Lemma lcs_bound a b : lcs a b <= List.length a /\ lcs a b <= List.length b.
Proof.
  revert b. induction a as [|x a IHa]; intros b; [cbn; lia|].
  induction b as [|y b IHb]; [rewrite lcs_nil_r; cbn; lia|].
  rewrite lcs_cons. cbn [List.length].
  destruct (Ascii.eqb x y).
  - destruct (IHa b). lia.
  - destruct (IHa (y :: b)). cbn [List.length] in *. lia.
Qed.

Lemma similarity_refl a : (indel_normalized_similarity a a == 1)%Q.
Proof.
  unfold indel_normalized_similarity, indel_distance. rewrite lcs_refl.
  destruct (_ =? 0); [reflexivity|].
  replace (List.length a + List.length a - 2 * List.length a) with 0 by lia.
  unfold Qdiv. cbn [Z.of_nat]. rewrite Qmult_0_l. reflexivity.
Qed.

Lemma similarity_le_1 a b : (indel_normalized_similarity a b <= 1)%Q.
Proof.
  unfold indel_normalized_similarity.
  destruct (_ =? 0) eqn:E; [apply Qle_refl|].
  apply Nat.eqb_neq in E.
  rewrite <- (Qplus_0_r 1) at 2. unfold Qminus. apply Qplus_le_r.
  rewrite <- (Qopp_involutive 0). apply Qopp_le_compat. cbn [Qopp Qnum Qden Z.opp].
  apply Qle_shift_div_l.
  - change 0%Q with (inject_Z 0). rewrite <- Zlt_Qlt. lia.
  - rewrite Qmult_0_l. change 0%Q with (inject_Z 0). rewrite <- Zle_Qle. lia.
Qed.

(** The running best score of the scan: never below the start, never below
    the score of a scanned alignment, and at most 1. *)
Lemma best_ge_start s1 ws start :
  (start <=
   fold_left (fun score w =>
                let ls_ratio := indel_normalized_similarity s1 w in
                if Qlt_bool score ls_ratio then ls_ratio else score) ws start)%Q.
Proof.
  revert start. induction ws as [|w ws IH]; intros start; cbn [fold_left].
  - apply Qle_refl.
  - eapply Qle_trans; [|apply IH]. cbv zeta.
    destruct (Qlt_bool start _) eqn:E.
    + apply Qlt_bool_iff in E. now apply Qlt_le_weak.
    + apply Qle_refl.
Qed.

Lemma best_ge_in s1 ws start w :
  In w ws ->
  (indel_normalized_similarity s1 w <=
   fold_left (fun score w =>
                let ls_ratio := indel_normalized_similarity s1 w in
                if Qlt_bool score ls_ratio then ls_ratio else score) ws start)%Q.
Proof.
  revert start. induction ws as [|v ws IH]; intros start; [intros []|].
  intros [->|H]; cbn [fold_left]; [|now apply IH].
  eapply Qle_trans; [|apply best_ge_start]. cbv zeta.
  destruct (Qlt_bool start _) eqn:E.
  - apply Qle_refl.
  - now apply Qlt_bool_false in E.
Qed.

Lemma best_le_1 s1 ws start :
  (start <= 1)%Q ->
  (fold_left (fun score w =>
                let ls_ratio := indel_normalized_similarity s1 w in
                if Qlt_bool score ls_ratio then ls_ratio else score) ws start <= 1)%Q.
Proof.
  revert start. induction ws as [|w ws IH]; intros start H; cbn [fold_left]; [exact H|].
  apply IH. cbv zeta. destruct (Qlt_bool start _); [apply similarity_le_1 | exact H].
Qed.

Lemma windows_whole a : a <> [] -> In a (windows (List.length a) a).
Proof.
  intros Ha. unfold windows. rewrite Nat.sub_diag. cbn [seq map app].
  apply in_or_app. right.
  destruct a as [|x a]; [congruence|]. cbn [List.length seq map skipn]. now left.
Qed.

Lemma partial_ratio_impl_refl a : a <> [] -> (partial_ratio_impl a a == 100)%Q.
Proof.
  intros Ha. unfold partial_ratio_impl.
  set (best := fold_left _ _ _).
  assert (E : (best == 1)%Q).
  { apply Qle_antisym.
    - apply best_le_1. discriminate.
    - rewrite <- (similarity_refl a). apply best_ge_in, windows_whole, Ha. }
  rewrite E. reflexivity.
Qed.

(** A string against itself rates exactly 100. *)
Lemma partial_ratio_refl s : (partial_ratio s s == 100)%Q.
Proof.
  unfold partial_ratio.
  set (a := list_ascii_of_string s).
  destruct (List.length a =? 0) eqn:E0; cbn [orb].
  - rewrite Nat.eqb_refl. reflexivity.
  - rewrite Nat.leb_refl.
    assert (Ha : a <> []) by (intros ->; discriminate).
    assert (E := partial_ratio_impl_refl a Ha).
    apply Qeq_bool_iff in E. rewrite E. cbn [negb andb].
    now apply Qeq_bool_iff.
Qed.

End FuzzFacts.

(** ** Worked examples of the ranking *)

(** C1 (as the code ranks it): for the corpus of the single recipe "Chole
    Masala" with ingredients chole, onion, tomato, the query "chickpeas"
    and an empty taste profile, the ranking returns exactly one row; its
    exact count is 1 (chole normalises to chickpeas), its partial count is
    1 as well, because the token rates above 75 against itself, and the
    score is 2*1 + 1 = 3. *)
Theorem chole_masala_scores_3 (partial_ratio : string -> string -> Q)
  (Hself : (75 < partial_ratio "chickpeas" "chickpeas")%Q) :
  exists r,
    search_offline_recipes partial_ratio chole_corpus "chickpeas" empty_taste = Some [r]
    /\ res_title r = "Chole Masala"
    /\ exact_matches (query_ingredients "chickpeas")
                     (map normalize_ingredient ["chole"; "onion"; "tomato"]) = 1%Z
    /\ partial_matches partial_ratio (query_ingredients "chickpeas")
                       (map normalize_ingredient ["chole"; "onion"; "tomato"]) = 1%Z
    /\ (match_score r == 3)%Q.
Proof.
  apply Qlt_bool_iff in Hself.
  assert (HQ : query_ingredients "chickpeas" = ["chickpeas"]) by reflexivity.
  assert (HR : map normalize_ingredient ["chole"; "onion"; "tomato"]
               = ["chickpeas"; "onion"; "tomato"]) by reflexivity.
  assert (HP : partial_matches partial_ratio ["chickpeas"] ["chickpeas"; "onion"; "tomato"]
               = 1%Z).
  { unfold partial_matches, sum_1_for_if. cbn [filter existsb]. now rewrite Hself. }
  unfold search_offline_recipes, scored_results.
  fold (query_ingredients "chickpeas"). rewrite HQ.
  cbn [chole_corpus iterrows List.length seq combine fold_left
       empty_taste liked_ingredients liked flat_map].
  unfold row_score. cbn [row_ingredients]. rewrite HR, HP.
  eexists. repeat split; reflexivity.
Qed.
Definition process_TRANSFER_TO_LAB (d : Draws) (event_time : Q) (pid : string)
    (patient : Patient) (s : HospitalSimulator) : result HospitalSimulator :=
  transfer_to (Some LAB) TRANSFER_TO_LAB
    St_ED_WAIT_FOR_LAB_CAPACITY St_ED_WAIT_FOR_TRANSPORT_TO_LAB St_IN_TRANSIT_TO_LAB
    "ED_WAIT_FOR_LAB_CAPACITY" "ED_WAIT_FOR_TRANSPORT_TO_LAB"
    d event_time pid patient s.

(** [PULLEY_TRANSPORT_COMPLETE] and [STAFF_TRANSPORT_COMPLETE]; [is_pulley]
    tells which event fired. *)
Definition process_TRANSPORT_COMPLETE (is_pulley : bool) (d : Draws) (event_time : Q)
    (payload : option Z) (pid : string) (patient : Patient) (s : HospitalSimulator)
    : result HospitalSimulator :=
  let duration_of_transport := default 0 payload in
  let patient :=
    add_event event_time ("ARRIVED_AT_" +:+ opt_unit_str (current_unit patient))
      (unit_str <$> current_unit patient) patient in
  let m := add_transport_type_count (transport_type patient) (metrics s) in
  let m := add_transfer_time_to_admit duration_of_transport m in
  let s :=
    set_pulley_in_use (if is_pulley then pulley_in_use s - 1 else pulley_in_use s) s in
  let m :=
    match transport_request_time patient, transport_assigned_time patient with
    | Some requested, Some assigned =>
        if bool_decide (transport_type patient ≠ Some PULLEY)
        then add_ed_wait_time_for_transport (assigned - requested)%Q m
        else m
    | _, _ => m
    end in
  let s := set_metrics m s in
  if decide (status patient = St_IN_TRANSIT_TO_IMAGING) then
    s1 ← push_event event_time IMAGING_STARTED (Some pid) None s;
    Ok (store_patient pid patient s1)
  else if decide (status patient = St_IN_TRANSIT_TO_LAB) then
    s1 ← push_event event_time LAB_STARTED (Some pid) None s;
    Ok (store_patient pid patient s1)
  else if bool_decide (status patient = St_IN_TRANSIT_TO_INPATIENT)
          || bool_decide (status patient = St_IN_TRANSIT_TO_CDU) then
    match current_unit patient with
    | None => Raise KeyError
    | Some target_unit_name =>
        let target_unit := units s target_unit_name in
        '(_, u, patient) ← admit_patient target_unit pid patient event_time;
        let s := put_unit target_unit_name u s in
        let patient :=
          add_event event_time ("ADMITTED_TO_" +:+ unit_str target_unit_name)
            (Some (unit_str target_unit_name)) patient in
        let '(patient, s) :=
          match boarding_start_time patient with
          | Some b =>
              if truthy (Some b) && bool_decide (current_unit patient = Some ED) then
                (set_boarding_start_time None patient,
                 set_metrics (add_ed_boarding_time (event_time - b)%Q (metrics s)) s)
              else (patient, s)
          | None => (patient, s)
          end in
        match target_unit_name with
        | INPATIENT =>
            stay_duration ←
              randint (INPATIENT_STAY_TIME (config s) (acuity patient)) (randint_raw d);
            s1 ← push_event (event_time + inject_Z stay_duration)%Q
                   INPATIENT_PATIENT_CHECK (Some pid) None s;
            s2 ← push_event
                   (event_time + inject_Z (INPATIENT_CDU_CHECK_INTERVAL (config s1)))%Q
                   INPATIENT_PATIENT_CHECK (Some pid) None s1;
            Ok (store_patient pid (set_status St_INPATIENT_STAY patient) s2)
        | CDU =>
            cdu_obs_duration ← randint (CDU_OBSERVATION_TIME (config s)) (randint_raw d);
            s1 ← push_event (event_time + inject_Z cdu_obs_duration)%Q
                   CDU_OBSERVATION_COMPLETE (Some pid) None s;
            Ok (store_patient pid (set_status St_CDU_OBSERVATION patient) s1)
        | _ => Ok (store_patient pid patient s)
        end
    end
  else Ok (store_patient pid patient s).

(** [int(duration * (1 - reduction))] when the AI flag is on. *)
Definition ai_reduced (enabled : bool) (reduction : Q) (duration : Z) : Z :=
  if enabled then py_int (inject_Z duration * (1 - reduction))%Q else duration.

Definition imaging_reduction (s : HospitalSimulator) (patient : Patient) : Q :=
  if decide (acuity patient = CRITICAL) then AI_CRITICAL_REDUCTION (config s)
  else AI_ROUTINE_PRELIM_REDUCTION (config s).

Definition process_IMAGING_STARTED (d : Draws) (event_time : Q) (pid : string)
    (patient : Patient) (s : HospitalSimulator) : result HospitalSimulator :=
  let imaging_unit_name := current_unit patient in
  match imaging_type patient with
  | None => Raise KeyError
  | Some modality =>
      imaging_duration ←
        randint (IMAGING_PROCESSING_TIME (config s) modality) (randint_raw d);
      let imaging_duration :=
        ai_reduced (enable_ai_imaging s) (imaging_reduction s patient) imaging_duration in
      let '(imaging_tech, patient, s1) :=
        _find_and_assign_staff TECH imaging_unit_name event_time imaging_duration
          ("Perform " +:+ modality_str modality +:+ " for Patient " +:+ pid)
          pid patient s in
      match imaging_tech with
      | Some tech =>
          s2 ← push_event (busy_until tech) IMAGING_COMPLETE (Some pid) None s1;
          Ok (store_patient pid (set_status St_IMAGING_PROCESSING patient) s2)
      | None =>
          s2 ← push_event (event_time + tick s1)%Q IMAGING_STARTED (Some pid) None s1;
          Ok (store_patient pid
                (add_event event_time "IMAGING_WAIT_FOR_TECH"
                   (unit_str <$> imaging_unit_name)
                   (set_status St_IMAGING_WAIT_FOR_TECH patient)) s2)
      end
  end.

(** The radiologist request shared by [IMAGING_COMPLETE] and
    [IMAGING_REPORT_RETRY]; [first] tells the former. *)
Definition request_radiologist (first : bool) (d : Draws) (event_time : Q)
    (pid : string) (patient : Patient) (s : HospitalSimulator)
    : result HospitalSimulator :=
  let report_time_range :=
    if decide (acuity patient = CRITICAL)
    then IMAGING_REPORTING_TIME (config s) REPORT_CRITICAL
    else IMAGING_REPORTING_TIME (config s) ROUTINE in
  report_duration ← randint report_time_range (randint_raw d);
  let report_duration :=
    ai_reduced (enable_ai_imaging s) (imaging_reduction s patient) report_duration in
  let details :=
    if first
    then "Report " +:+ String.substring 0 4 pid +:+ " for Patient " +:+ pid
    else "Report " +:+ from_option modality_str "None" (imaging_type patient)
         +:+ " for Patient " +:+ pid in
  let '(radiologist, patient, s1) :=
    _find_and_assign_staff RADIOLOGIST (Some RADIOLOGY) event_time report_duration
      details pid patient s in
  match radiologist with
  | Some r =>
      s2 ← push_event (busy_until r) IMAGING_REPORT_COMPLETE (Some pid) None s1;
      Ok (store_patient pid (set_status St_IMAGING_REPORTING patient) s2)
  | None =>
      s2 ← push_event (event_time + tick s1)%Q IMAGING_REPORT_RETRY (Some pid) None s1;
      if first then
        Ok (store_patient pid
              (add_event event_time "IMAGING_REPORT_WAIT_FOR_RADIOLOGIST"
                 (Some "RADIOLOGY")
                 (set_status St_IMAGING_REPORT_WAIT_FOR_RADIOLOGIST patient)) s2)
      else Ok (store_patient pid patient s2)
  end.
========================================
* _WHAT IS EXPECTED_
Using the listing above, show every line that includes the string "chickpeas".

* _TASK RESPONSE_
    Masala" with ingredients chole, onion, tomato, the query "chickpeas"
    exact count is 1 (chole normalises to chickpeas), its partial count is
  (Hself : (75 < partial_ratio "chickpeas" "chickpeas")%Q) :
    search_offline_recipes partial_ratio chole_corpus "chickpeas" empty_taste = Some [r]
    /\ exact_matches (query_ingredients "chickpeas")
    /\ partial_matches partial_ratio (query_ingredients "chickpeas")
  assert (HQ : query_ingredients "chickpeas" = ["chickpeas"]) by reflexivity.
               = ["chickpeas"; "onion"; "tomato"]) by reflexivity.
  assert (HP : partial_matches partial_ratio ["chickpeas"] ["chickpeas"; "onion"; "tomato"]
  fold (query_ingredients "chickpeas"). rewrite HQ.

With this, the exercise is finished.